The benefits of this transition from an ownership economy to one based on sharing and collaborating can be divided into three broad categories: economic, social and environmental. During the Great Recession, some of these trailblazing companies allowed people in distress to convert possessions like their houses and cars from financial burdens into unique and flexible sources of revenue. At the same time, it radically increased the supply and variety of cheaper used goods (also increasing competition and further lowering prices) and low-cost alternatives to services such as home rentals and car rides. While it might certainly hurt multinational mass-suppliers, the sharing economy fosters the principle of value creation, production and distribution operating in synergy with the available natural resources, not at the expense of the planet, promoting the sustainability of human life within environmental limits.

The third and most underrated benefit of this model is that, aided by refined review and rating systems, it is reintroducing trust.  In a time when people are connected to their friends across the country but barely know the neighbors down the road, sharing things with random people we have just met online provides us with a great opportunity to make meaningful connections and boost the re-emergence of community. The truth is that despite all the marketing, consumerism does not promise happiness. Trusting and being trusted, on the other hand, are feelings that all humans yearn by nature, and a study by the Center for Neuroeconomics Studies at Claremont Graduate University has shown that indeed it produces a spike of the pleasant neurotransmitter oxytocin. The legal cases against some of these companies for stripping away worker protections, pushing down wages, and flouting government regulation go to show that there are certainly some issues that arise with this business model.

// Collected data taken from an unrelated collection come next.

(** A worker that connects to a master that has been started again finds a job
    without assigned tasks. *)
Lemma restart_between b cl : cluster_ok cl -> boot_ok c b ->
  exists st, boot_master (Some (a_file (app (cl_sys cl)))) b = Ret (Some st) /\
    let st1 := on_accept (Some fd) (set_script [] st) in
    between paths srcs R fd (mk_proc (mk_disk (cl_files cl) []) []) st1 /\ remaining (m_job (master st1)) <= zlen paths + R.
Proof.
  intros Hcl Hb. destruct (restart_ok b cl Hcl Hb) as (st & E & ((Hm & _) & _) & Hq & Hnf & Hnocl).
  assert (cluster_ok (mk_cluster (set_script [] st) (cl_files cl) ∅)) as Hcl0.
  { split; [exact Hm|]. split; [intros p w Hl|intros p1 p2 w1 w2 x Hl]; cbn [cl_procs] in Hl; by rewrite lookup_empty in Hl. }
  exists st. split; [exact E|]. cbn zeta. set (st1 := on_accept (Some fd) (set_script [] st)).
  destruct (connect_ok pid fd _ Hcl0 (lookup_empty _) Hpid Hfd) as ((Hm1 & _ & _) & _).
  { unfold get_client. cbn [cl_sys]. change (sv (set_script [] st)) with (sv st). by rewrite Hnocl. }
  change (master_ok st1 (cl_files cl)) in Hm1. pose proof Hm1 as ([Hinv1 _] & _ & HjR1 & Hjf1).
  destruct (on_accept_framed fd (set_script [] st) eq_refl Hfd) as (_ & Hc1 & Happ). fold st1 in Hc1, Happ.
  assert (m_job (master st1) = m_job (master st)) as Hj by (unfold master; by rewrite Happ). split.
  - split; [by apply Forall_nil|]. split; [done|]. split; [done|]. split; [|split; [by rewrite Hj|split; [by eapply master_ok_shape|done]]].
    intros k i t Hi Ht. rewrite Hj in Hi. apply (Hq k i t Hi). rewrite <- Ht. unfold master. rewrite Happ. f_equal.
  - destruct Hinv1 as (_ & Hcnt & _). destruct (master_ok_shape _ _ Hm1) as (HjM & _).
    pose proof (Hcnt TASK_KIND_MAP) as E1. pose proof (Hcnt TASK_KIND_REDUCE) as E2. cbn [n_done n_tasks get_tasks] in E1, E2.
    change (a_master (app st1)) with (master st1) in *. rewrite HjM in E1. rewrite HjR1 in E2.
    pose proof (count_completed_le (m_maps (master st1)) (zlen paths) ltac:(lia)).
    pose proof (count_completed_le (m_reduces (master st1)) R ltac:(lia)). unfold remaining. rewrite HjM, HjR1. lia.
Qed.
End Invariant.
(** * parse-duration: a shallow embedding of [parseDurationMs]

    The TypeScript module exports [parseDurationMs], which turns a
    duration text ("1h 30m", "01:30:15.250", "1500") into a number of
    milliseconds or throws an [Error].  The embedding follows the source
    line by line:

    - a JavaScript string is the list of its UTF-16 code units;
    - a JavaScript number is an IEEE 754 binary64 value: the finite ones
      are carried by the rational they denote, and every arithmetic
      operation is the exact operation followed by rounding to nearest,
      ties to even;
    - [throw new Error(...)] is the [Throw] constructor of [completion],
      with one constructor of [error] per message template. *)

From Stdlib Require Import String Ascii.
From Stdlib Require Import List Bool Arith ZArith NArith.
From Stdlib Require Import QArith Qround Qabs Qpower Qcanon.
From Stdlib Require Import Lia Lqa Morphisms.
From Stdlib Require SpecFloat.
Import ListNotations.


(** ** Strings *)

Module Str.
Local Open Scope N_scope.

Definition char := N.
Definition jsstring := list char.

(** A literal of the source, written as a Rocq string. *)
Definition str (s : string) : jsstring :=
  List.map N_of_ascii (list_ascii_of_string s).

Definition quote : char := 34.
Definition colon : char := 58.
Definition dot : char := 46.
Definition minus : char := 45.
Definition plus : char := 43.

(** [WhiteSpace] and [LineTerminator] of ECMAScript: what [trim] strips
    and what [\s] matches. *)
Definition is_space (c : char) : bool :=
  ((9 <=? c) && (c <=? 13)) || (c =? 32) || (c =? 160) || (c =? 5760)
  || ((8192 <=? c) && (c <=? 8202)) || (c =? 8232) || (c =? 8233)
  || (c =? 8239) || (c =? 8287) || (c =? 12288) || (c =? 65279).

(** [\d] *)
Definition is_digit (c : char) : bool := (48 <=? c) && (c <=? 57).

(** [[a-zA-Z]] *)
Definition is_alpha (c : char) : bool :=
  ((65 <=? c) && (c <=? 90)) || ((97 <=? c) && (c <=? 122)).

(** [[+-]] *)
Definition is_sign (c : char) : bool := (c =? plus) || (c =? minus).

Definition is_empty (s : jsstring) : bool :=
  match s with [] => true | _ :: _ => false end.

Fixpoint eqb (a b : jsstring) : bool :=
  match a, b with
  | [], [] => true
  | x :: a', y :: b' => (x =? y) && eqb a' b'
  | _, _ => false
  end.

Fixpoint drop_while (p : char -> bool) (s : jsstring) : jsstring :=
  match s with
  | [] => []
  | c :: r => if p c then drop_while p r else s
  end.

(** [String.prototype.trim] *)
Definition trim (s : jsstring) : jsstring :=
  rev (drop_while is_space (rev (drop_while is_space s))).

(** [String.prototype.includes] for a one-character needle. *)
Definition includes (c : char) (s : jsstring) : bool :=
  existsb (N.eqb c) s.

(** [String.prototype.startsWith] for a one-character needle. *)
Definition startsWith (c : char) (s : jsstring) : bool :=
  match s with
  | [] => false
  | x :: _ => x =? c
  end.

(** [String.prototype.split] for a one-character separator: always at
    least one part, one more than the number of separators. *)
Fixpoint split (sep : char) (s : jsstring) : list jsstring :=
  match s with
  | [] => [[]]
  | c :: r =>
      if c =? sep then [] :: split sep r
      else match split sep r with
           | [] => [[c]]
           | p :: ps => (c :: p) :: ps
           end
  end.

(** [String.prototype.toLowerCase] on the code units it can change in a
    text of ASCII letters. *)
Definition lower (c : char) : char :=
  if (65 <=? c) && (c <=? 90) then c + 32 else c.

Definition toLowerCase (s : jsstring) : jsstring := List.map lower s.

(** The longest prefix of [s] whose code units satisfy [p], and the rest:
    what a greedy [p*] consumes. *)
Fixpoint span (p : char -> bool) (s : jsstring) : jsstring * jsstring :=
  match s with
  | [] => ([], [])
  | c :: r =>
      if p c then let (a, b) := span p r in (c :: a, b) else ([], s)
  end.

End Str.
Import Str.

(** ** Numbers: IEEE 754 binary64 *)

Module F64.
Local Open Scope Q_scope.

(** A Number value.  [Fin q] is the finite double whose value is the
    rational [q] ([Fin 0] is +0); [NegZero] is -0. *)
Inductive number : Type :=
| NaN
| Inf (negative : bool)
| NegZero
| Fin (q : Q).

(** [2 ^ k] for any integer [k]. *)
Definition pow2 (k : Z) : Q :=
  if (k <? 0)%Z then 1 # Z.to_pos (2 ^ (- k)) else inject_Z (2 ^ k).

(** [floor (log2 x)] for [0 < x]. *)
Definition ilog2 (x : Q) : Z :=
  let k := (Z.log2 (Qnum x) - Z.log2 (Zpos (Qden x)))%Z in
  if Qle_bool (pow2 k) x then k else (k - 1)%Z.

(** The integer nearest to [y], ties to the even one. *)
Definition rne (y : Q) : Z :=
  let f := Qfloor y in
  match Qcompare (y - inject_Z f) (1 # 2) with
  | Lt => f
  | Gt => (f + 1)%Z
  | Eq => if Z.even f then f else (f + 1)%Z
  end.

(** The exponent of the unit in the last place of [x]: 53 significant
    bits, and never below the subnormal spacing [2 ^ -1074]. *)
Definition ulp_exp (x : Q) : Z := Z.max (ilog2 x - 52) (-1074).

(** Rounding of a positive real to binary64: the significand is rounded
    to an integer multiple of the unit in the last place, and a result of
    [2 ^ 1024] or more overflows to infinity. *)
Definition round_pos (x : Q) : number :=
  let e := ulp_exp x in
  let v := inject_Z (rne (x / pow2 e)) * pow2 e in
  if Qle_bool (pow2 1024) v then Inf false else Fin (Qred v).

(** Unary minus. *)
Definition fneg (a : number) : number :=
  match a with
  | NaN => NaN
  | Inf s => Inf (negb s)
  | NegZero => Fin 0
  | Fin q => if Qeq_bool q 0 then NegZero else Fin (Qred (- q))
  end.

(** Rounding of a real to binary64; a negative real that underflows
    gives -0. *)
Definition round64 (x : Q) : number :=
  match Qcompare x 0 with
  | Eq => Fin 0
  | Gt => round_pos x
  | Lt => fneg (round_pos (- x))
  end.

(** The sign bit. *)
Definition signbit (a : number) : bool :=
  match a with
  | NaN => false
  | Inf s => s
  | NegZero => true
  | Fin q => match Qcompare q 0 with Lt => true | _ => false end
  end.

(** The real a finite number denotes. *)
Definition value (a : number) : Q :=
  match a with
  | Fin q => q
  | _ => 0
  end.

Definition is_zero (a : number) : bool :=
  match a with
  | NegZero => true
  | Fin q => Qeq_bool q 0
  | _ => false
  end.

(** [Number.isFinite] *)
Definition isFinite (a : number) : bool :=
  match a with
  | NegZero | Fin _ => true
  | NaN | Inf _ => false
  end.

(** [Math.abs] *)
Definition Math_abs (a : number) : number :=
  if signbit a then fneg a else a.

(** [a * b] *)
Definition fmul (a b : number) : number :=
  match a, b with
  | NaN, _ | _, NaN => NaN
  | Inf s, c | c, Inf s =>
      if is_zero c then NaN else Inf (xorb s (signbit c))
  | _, _ =>
      if is_zero a || is_zero b
      then (if xorb (signbit a) (signbit b) then NegZero else Fin 0)
      else round64 (value a * value b)
  end.

(** [a + b] *)
Definition fadd (a b : number) : number :=
  match a, b with
  | NaN, _ | _, NaN => NaN
  | Inf s, Inf t => if Bool.eqb s t then Inf s else NaN
  | Inf s, _ | _, Inf s => Inf s
  | NegZero, NegZero => NegZero
  | _, _ => round64 (value a + value b)
  end.
(* ===== verification/Thread.v ===== *)
(** threads/thread.c: the running thread, comparison by priority, iteration
    over all threads, and the queries of the thread interface. *)
From S2P Require Import Prelude FixedPoint Env Kernel.

Section thread.
Context {E : Env}.

(** The page the stack pointer is in. *)
Definition running_thread : K tptr := get_running.

Definition is_thread (t : option tptr) : K bool :=
  match t with
  | None => mret false
  | Some t => th ← deref t; mret (magic th =? THREAD_MAGIC)
  end.

Definition thread_current : K tptr :=
  t ← running_thread;
  b ← is_thread (Some t);
  ASSERT b "thread_current: is_thread (t)";;
  th ← deref t;
  ASSERT (bool_decide (status th = THREAD_RUNNING))
    "thread_current: t->status == THREAD_RUNNING";;
  mret t.

Definition thread_tid : K Z := t ← thread_current; th ← deref t; mret (tid th).
Definition thread_name : K string := t ← thread_current; th ← deref t; mret (name th).

(** Invokes [func] on every thread of [all_list]. *)
Definition thread_foreach (func : tptr → K unit) : K unit :=
  l ← k_intr_get_level;
  ASSERT (bool_decide (l = INTR_OFF)) "thread_foreach: intr_get_level () == INTR_OFF";;
  list_for all_list (λ e, t ← lift_opt EBadPtr (entry_allelem e); func t).

Definition thread_get_priority : K Z := t ← thread_current; th ← deref t; mret (priority th).
Definition thread_get_nice : K Z := t ← thread_current; th ← deref t; mret (nice th).

Definition thread_get_load_avg : K Z :=
  la ← get_load_avg;
  mret (FixedPoint.fp_to_int_nearest (FixedPoint.fp_mul_int la 100)).

Definition thread_get_recent_cpu : K Z :=
  cur ← thread_current;
  th ← deref cur;
  let temp := FixedPoint.fp_mul_int (recent_cpu th) 100 in
  mret (FixedPoint.fp_to_int_nearest temp).
End thread.

(** The comparison functions of the ordered lists.  Despite its name,
    [less_priority] holds when [a] has the higher priority, so that lists
    ordered by it are highest-first. *)
Definition thread_priority (ts : gmap tptr thread) (t : tptr) : Z :=
  match ts !! t with Some th => priority th | None => PRI_MIN end.

Lemma thread_priority_at ts t th : ts !! t = Some th → thread_priority ts t = priority th.
Proof. unfold thread_priority. by intros ->. Qed.

Definition less_priority (ts : gmap tptr thread) (a b : elem_ptr) : bool :=
  match entry_elem a, entry_elem b with
  | Some threadA, Some threadB => thread_priority ts threadA >? thread_priority ts threadB
  | _, _ => false
  end.

Definition more_priority (ts : gmap tptr thread) (a b : elem_ptr) : bool :=
  match entry_elem a, entry_elem b with
  | Some threadA, Some threadB => thread_priority ts threadA <? thread_priority ts threadB
  | _, _ => false
  end.

(** The list elements of a sequence of threads. *)
Abbreviation elems ts := (thread_elem <$> ts).

#[global] Instance thread_elem_inj : Inj (=) (=) thread_elem.
Proof. by intros ?? [= ->]. Qed.

#[global] Instance thread_allelem_inj : Inj (=) (=) thread_allelem.
Proof. by intros ?? [= ->]. Qed.

#[global] Instance thread_sleep_elem_inj : Inj (=) (=) thread_sleep_elem.
Proof. by intros ?? [= ->]. Qed.

(** Where a thread of priority [p] goes in a queue ordered highest-first: after
    every thread of at least its priority. *)
Definition enqueue (ts : gmap tptr thread) (t : tptr) (q : list tptr) : list tptr :=
  insert_before (λ u, - thread_priority ts t <? - thread_priority ts u) t q.

(** Highest priority first. *)
Definition queue_sorted (ts : gmap tptr thread) : list tptr → Prop :=
  sorted_on (λ t, - thread_priority ts t).

Lemma insert_before_elems ts t q :
  insert_before (less_priority ts (thread_elem t)) (thread_elem t) (elems q) =
  elems (enqueue ts t q).
Proof.
  rewrite insert_before_fmap. unfold enqueue. f_equal.
  apply insert_before_ext. intros u _. unfold less_priority. simpl.
  destruct (Z.ltb_spec (- thread_priority ts t) (- thread_priority ts u)); lia.
Qed.

Lemma enqueue_sorted ts t q : queue_sorted ts q → queue_sorted ts (enqueue ts t q).
Proof. apply (insert_before_sorted (λ t, - thread_priority ts t)). Qed.

Lemma elem_of_enqueue ts t u q : u ∈ enqueue ts t q ↔ u = t ∨ u ∈ q.
Proof. apply elem_of_insert_before. Qed.

Lemma enqueue_perm ts t q : Permutation (enqueue ts t q) (t :: q).
Proof. apply insert_before_perm. Qed.

(** Changing the priority of no queued thread changes nothing. *)
Lemma queue_sorted_ext ts ts' q :
  (∀ t, t ∈ q → thread_priority ts t = thread_priority ts' t) →
  queue_sorted ts q → queue_sorted ts' q.
Proof. intros H. apply sorted_on_ext. intros t Ht. by rewrite (H t Ht). Qed.

(** The running thread passes the checks of [thread_current]. *)
Definition thread_ok (th : thread) : Prop := magic th = THREAD_MAGIC.

Definition current_ok {L I P} (a : kst L I P) (cur : thread) : Prop :=
  threads a !! running a = Some cur ∧ thread_ok cur ∧ status cur = THREAD_RUNNING.

Section awp_thread.
Context {E : Env} {EL : EnvLaws E}.

Lemma awp_is_thread t th Q a :
  threads a !! t = Some th → thread_ok th → Q true a → awp (is_thread (Some t)) Q a.
Proof. intros Ht Hm HQ. unfold is_thread. ksteps. by rewrite Hm. Qed.

Lemma awp_thread_current cur Q a :
  current_ok a cur → Q (running a) a → awp thread_current Q a.
Proof.
  intros (Ht & Hm & Hs) HQ. unfold thread_current, running_thread. do 2 kstep.
  kstep. eapply awp_is_thread; [done..|]. simpl. ksteps; [|done]. by rewrite Hs.
Qed.

Lemma awp_thread_foreach ts func (Inv : list tptr → aview → Prop) Q a :
  iv_level (intr a) = INTR_OFF →
  lists a !! all_list = Some (thread_allelem <$> ts) → Inv [] a →
  (∀ pre t post a', ts = pre ++ t :: post → Inv pre a' →
     lists a' !! all_list = Some (thread_allelem <$> ts) →
     awp (func t) (λ _ a'', lists a'' !! all_list = Some (thread_allelem <$> ts) ∧
                            Inv (pre ++ [t]) a'') a') →
  (∀ a', Inv ts a' → Q () a') →
  awp (thread_foreach func) Q a.
Proof.
  intros Hoff Hall H0 Hf HQ. unfold thread_foreach. ksteps; [by rewrite Hoff|].
  eapply (awp_list_for _ _ _
    (λ es a', ∃ pre, es = thread_allelem <$> pre ∧ Inv pre a')); [done|by exists []| |].
  - intros es e post a' Hes Hl (pre & -> & Hinv).
    assert (∃ t post', ts = pre ++ t :: post' ∧ e = thread_allelem t)
      as (t & post' & -> & ->).
    { apply fmap_app_inv in Hes as (pre' & ts2 & Hpre & Hpost & ->).
      apply (inj (fmap thread_allelem)) in Hpre as <-.
      symmetry in Hpost. apply fmap_cons_inv in Hpost as (t & post' & -> & -> & ->).
      by exists t, post'. }
    ksteps. eapply awp_mono; [by eapply Hf|].
    intros [] a'' [? ?]. split; [done|]. exists (pre ++ [t]). by rewrite fmap_app.
  - intros a' _ (pre & Hpre & Hinv). apply (inj (fmap thread_allelem)) in Hpre as <-.
    by apply HQ.
Qed.
End awp_thread.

These, however, along with concerns related to liability and insurance, are hardly insurmountable and will be dealt with as the sharing economy matures and evolves.

Looking ahead, as people become more connected and more trusting of these services, perhaps through more sophisticated and integrated evaluation databases, the reach of the sharing economy will expand into and disrupt more industries. The job market will become more uncoupled and dynamic, as more a broad range of flexible part-time opportunities arise to substitute or complement traditional full-time jobs. Meanwhile, as the prices of “owned” goods are driven down by competition, these will start to cut into business’ margins, forcing them to open up and begin to consolidate less behind walled gardens and embrace an open, collaborative model. Once companies assimilate to this “Open Brand API” model and start to integrate, the market will become significantly more efficient as users are able to seamlessly book different services in the same marketplace. Some even argue that the sharing economy is ultimately headed towards a model based on block chain technology that gets rid of the middleman, allowing users to capture 100 percent of the value, and that will become self-regulated. While it might be a little bit further down the road, such a scenario would force us to confront some of the most fundamental belief systems our society is built upon, like the role of corporations, capitalism, and regulatory authorities.

Above anything else, what seems clear is that the Internet-led process of exploiting under-utilized resources, both physical and financial capital and human talent, is unstoppable and exponentially accelerating. Consumers can now become producers and should be excited by the new innovations, while corporations face the choice of adapting and disrupting or being disrupted.